Your objective: Report every line of the material that contains the string "mstate".

-.-.-

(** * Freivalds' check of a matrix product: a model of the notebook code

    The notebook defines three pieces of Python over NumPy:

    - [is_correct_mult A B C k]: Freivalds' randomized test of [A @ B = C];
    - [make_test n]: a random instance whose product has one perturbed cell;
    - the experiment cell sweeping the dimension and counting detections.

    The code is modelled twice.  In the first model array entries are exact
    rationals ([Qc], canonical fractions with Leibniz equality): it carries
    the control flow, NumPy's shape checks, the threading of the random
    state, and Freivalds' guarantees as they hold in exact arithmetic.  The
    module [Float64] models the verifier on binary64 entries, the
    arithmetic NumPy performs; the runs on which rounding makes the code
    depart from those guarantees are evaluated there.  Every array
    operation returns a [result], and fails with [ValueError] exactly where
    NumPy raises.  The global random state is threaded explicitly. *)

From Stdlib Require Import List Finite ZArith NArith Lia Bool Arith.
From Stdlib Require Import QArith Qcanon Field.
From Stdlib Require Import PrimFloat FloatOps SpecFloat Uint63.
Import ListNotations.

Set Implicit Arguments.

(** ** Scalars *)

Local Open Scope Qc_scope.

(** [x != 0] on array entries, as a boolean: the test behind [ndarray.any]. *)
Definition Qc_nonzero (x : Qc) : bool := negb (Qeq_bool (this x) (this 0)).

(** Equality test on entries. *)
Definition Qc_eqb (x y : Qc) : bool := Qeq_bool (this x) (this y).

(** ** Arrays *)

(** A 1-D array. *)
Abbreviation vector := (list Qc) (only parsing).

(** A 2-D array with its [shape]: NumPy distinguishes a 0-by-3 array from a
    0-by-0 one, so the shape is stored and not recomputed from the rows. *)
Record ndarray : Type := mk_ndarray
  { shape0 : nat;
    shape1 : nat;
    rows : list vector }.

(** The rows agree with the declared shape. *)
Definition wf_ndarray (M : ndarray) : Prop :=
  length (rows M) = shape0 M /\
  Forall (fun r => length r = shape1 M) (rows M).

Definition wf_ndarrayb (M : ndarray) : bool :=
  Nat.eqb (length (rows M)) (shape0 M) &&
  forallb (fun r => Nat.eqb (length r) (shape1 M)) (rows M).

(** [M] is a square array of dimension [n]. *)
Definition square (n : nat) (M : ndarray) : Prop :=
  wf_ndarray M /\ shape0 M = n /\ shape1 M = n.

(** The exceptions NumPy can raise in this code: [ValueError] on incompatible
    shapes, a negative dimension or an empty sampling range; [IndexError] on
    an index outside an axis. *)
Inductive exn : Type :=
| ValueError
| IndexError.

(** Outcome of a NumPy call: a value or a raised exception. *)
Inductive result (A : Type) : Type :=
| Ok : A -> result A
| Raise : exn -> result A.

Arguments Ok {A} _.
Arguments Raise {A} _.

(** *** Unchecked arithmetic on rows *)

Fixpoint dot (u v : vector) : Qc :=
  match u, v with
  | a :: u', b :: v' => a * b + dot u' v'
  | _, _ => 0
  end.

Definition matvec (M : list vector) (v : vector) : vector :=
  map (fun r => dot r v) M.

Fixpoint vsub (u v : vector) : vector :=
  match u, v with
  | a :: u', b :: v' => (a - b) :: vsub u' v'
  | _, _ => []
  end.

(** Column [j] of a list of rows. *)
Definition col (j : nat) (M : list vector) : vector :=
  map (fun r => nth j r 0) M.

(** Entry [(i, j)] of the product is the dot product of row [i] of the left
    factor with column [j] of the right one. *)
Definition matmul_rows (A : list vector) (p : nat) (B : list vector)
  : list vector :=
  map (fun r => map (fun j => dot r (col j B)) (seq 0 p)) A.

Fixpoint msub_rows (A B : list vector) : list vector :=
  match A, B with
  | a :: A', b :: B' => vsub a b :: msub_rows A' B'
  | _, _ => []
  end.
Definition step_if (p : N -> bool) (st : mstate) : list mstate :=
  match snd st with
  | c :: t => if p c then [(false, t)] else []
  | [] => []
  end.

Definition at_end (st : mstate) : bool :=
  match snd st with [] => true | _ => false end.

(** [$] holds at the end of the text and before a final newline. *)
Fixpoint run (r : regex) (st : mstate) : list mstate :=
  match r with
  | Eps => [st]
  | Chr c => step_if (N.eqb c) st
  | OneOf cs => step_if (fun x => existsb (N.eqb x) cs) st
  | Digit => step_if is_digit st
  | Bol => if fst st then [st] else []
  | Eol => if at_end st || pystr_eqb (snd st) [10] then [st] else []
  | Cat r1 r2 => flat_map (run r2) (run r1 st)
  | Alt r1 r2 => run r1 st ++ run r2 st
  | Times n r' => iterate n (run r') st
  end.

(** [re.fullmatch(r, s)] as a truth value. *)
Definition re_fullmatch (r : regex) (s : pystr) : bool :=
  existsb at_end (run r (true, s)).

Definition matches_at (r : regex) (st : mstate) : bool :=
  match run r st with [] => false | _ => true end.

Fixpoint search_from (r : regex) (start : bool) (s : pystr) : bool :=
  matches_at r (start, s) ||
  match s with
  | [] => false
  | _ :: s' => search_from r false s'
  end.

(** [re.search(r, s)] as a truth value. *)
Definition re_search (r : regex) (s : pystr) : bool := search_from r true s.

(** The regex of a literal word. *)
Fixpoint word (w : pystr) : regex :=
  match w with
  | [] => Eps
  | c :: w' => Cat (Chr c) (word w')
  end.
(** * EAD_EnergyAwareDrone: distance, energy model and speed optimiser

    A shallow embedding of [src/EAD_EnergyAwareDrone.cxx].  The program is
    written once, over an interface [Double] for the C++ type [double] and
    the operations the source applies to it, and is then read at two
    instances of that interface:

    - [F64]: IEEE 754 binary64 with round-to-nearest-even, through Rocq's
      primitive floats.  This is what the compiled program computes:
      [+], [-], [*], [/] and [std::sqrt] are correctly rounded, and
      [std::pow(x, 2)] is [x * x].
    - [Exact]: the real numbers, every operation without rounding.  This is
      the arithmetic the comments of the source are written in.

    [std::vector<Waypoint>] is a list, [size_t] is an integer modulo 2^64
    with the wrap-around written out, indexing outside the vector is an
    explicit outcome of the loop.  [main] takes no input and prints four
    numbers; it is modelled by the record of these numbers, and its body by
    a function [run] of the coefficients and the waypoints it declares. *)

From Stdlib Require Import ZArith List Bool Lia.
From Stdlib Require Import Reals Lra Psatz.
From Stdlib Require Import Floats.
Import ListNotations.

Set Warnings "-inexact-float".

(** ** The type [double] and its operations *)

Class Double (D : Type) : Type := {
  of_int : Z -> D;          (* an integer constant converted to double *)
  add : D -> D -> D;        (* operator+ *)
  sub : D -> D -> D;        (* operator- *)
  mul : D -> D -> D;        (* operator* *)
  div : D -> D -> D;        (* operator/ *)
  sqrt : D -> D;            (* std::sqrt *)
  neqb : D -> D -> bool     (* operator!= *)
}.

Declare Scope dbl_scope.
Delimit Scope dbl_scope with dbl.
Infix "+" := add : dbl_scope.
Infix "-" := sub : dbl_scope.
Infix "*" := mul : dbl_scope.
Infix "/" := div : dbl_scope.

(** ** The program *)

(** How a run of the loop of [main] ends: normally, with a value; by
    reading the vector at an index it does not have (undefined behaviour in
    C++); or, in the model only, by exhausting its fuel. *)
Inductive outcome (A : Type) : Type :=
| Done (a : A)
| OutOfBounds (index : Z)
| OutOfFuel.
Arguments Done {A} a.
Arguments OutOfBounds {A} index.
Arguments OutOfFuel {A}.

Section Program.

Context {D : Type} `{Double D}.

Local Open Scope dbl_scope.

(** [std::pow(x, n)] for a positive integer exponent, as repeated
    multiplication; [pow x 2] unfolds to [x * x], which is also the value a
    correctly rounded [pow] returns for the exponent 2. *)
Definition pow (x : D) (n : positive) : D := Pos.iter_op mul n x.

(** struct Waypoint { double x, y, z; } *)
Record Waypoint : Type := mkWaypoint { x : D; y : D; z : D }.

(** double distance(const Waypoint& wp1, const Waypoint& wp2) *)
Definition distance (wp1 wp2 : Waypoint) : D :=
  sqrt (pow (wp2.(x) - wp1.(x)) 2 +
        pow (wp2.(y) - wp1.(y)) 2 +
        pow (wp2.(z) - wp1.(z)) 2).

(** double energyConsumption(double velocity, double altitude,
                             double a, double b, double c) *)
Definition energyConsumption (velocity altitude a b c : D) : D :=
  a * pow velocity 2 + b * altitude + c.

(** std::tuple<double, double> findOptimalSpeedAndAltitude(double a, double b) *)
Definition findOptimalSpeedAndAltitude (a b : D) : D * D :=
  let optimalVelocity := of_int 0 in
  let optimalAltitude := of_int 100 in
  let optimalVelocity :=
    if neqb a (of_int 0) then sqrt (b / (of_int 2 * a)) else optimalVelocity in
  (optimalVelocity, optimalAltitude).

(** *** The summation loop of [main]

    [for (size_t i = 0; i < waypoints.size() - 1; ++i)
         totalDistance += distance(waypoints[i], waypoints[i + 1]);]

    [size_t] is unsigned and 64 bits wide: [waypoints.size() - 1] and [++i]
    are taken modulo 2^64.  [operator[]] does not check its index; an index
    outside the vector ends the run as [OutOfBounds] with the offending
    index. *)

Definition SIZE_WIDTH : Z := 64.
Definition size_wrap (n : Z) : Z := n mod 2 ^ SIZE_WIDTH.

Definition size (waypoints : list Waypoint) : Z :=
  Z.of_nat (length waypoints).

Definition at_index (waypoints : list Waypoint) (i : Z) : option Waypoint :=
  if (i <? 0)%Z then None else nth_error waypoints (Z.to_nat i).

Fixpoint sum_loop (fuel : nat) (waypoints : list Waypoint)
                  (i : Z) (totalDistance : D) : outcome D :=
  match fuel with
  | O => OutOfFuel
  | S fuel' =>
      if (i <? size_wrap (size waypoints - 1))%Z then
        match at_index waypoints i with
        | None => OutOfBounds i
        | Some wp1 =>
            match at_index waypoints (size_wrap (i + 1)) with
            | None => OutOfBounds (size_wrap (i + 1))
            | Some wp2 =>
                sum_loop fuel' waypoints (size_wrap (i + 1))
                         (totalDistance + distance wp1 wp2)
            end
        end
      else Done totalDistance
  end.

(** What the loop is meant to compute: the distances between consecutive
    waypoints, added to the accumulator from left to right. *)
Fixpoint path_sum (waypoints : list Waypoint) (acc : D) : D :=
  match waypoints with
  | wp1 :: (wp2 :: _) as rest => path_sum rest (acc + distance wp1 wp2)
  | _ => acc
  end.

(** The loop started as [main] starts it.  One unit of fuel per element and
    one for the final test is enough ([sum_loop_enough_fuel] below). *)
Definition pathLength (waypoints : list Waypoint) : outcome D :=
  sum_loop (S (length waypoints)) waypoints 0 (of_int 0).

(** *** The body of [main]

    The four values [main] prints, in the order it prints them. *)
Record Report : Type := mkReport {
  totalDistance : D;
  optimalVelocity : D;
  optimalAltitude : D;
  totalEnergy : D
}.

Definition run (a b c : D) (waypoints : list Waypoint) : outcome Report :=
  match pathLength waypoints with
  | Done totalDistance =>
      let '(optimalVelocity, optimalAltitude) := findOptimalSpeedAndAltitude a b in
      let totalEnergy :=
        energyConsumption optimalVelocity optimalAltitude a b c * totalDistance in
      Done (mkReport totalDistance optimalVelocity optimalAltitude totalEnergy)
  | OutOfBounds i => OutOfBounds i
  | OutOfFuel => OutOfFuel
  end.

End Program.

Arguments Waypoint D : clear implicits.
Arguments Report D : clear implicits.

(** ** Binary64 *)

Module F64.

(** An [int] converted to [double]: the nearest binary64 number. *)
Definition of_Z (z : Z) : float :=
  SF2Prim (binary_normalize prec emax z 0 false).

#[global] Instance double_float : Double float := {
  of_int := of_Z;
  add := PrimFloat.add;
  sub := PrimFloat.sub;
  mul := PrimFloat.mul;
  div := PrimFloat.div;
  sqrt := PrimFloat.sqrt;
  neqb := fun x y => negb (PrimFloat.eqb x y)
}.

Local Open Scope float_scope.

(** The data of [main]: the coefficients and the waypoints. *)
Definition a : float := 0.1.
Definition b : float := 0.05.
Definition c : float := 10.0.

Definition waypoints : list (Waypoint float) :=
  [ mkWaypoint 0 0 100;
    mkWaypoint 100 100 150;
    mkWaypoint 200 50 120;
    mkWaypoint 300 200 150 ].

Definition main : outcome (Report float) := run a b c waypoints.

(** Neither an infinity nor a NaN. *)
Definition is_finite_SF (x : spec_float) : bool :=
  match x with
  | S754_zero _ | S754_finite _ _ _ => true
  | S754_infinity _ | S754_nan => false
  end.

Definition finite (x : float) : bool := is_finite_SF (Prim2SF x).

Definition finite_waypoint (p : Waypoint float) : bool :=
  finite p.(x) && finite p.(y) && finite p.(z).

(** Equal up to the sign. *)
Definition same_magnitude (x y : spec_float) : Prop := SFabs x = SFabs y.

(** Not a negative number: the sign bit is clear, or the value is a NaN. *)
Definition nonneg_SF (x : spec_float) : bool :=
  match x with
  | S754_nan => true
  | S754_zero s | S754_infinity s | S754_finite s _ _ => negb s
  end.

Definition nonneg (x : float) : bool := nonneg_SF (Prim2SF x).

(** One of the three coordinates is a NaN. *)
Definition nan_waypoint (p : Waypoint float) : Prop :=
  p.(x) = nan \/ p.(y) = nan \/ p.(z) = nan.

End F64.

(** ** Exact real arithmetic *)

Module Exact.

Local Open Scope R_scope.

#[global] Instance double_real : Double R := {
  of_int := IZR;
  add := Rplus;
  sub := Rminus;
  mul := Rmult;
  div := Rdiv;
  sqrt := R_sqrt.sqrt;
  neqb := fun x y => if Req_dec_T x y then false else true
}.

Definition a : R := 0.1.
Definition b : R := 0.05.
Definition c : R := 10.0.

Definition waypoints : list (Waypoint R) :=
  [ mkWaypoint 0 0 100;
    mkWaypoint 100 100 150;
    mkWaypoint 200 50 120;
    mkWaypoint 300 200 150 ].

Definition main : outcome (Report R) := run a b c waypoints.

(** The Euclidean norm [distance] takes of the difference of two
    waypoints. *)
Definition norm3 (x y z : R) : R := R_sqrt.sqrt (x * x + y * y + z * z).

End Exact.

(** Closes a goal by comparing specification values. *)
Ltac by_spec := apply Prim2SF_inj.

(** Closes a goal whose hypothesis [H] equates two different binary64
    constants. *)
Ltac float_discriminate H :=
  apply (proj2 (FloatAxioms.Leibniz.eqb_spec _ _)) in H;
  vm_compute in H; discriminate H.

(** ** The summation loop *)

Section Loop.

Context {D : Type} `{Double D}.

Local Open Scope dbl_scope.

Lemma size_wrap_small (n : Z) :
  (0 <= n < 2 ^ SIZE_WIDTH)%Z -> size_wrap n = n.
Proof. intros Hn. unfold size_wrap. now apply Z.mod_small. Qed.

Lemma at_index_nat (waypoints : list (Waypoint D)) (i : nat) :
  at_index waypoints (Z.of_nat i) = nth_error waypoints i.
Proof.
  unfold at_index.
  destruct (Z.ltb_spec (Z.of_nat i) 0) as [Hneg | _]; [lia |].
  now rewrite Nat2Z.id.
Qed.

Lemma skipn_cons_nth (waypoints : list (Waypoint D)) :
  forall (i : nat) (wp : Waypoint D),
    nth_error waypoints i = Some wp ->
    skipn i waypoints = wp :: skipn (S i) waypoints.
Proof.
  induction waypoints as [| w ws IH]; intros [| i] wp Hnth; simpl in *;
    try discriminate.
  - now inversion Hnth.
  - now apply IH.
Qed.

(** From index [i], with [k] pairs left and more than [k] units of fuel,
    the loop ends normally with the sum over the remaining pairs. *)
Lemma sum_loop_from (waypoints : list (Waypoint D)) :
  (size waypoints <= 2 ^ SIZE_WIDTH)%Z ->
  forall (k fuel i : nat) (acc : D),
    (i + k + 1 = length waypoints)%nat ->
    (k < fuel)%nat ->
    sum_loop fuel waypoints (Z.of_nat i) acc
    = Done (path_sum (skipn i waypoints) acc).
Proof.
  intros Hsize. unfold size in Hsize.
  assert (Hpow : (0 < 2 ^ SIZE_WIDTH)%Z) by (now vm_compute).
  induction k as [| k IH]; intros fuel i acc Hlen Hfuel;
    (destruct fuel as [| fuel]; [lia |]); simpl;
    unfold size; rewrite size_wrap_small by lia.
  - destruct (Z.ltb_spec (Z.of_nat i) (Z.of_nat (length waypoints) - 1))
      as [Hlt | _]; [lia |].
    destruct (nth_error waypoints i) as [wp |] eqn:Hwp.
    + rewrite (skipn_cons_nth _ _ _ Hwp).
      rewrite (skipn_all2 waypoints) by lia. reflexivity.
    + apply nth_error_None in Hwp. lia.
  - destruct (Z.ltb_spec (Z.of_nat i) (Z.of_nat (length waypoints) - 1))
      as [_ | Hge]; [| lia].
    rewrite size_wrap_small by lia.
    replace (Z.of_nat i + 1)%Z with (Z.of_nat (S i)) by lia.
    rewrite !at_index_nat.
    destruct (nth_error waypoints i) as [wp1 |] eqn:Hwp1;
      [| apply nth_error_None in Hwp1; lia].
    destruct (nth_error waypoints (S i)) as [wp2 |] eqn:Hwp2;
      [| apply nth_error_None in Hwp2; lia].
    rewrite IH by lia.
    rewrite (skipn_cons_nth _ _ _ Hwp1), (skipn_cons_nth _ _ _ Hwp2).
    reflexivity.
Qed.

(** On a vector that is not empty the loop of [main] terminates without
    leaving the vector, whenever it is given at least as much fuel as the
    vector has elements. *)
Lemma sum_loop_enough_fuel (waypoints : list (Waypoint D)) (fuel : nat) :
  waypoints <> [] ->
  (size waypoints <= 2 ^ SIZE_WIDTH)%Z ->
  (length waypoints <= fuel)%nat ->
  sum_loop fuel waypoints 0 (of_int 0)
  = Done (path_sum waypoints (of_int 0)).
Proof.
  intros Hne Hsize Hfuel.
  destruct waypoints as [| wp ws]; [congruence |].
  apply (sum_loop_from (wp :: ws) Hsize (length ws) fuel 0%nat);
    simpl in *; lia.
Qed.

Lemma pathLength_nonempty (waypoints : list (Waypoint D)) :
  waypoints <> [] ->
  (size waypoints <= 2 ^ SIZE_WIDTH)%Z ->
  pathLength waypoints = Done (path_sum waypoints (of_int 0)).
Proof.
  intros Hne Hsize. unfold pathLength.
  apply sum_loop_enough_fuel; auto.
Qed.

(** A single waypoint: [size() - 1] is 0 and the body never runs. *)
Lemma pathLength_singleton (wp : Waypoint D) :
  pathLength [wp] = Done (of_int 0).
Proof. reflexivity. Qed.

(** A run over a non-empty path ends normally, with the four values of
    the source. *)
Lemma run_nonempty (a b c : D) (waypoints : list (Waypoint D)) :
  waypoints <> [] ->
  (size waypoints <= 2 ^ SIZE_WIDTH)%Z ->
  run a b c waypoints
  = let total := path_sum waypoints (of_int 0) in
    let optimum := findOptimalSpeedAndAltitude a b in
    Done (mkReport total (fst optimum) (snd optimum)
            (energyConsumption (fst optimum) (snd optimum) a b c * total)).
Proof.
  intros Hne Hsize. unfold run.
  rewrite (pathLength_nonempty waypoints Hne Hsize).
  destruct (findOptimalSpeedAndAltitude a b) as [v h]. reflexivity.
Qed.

-.-.-

Output for this exercise:
Definition step_if (p : N -> bool) (st : mstate) : list mstate :=
Definition at_end (st : mstate) : bool :=
Fixpoint run (r : regex) (st : mstate) : list mstate :=
Definition matches_at (r : regex) (st : mstate) : bool :=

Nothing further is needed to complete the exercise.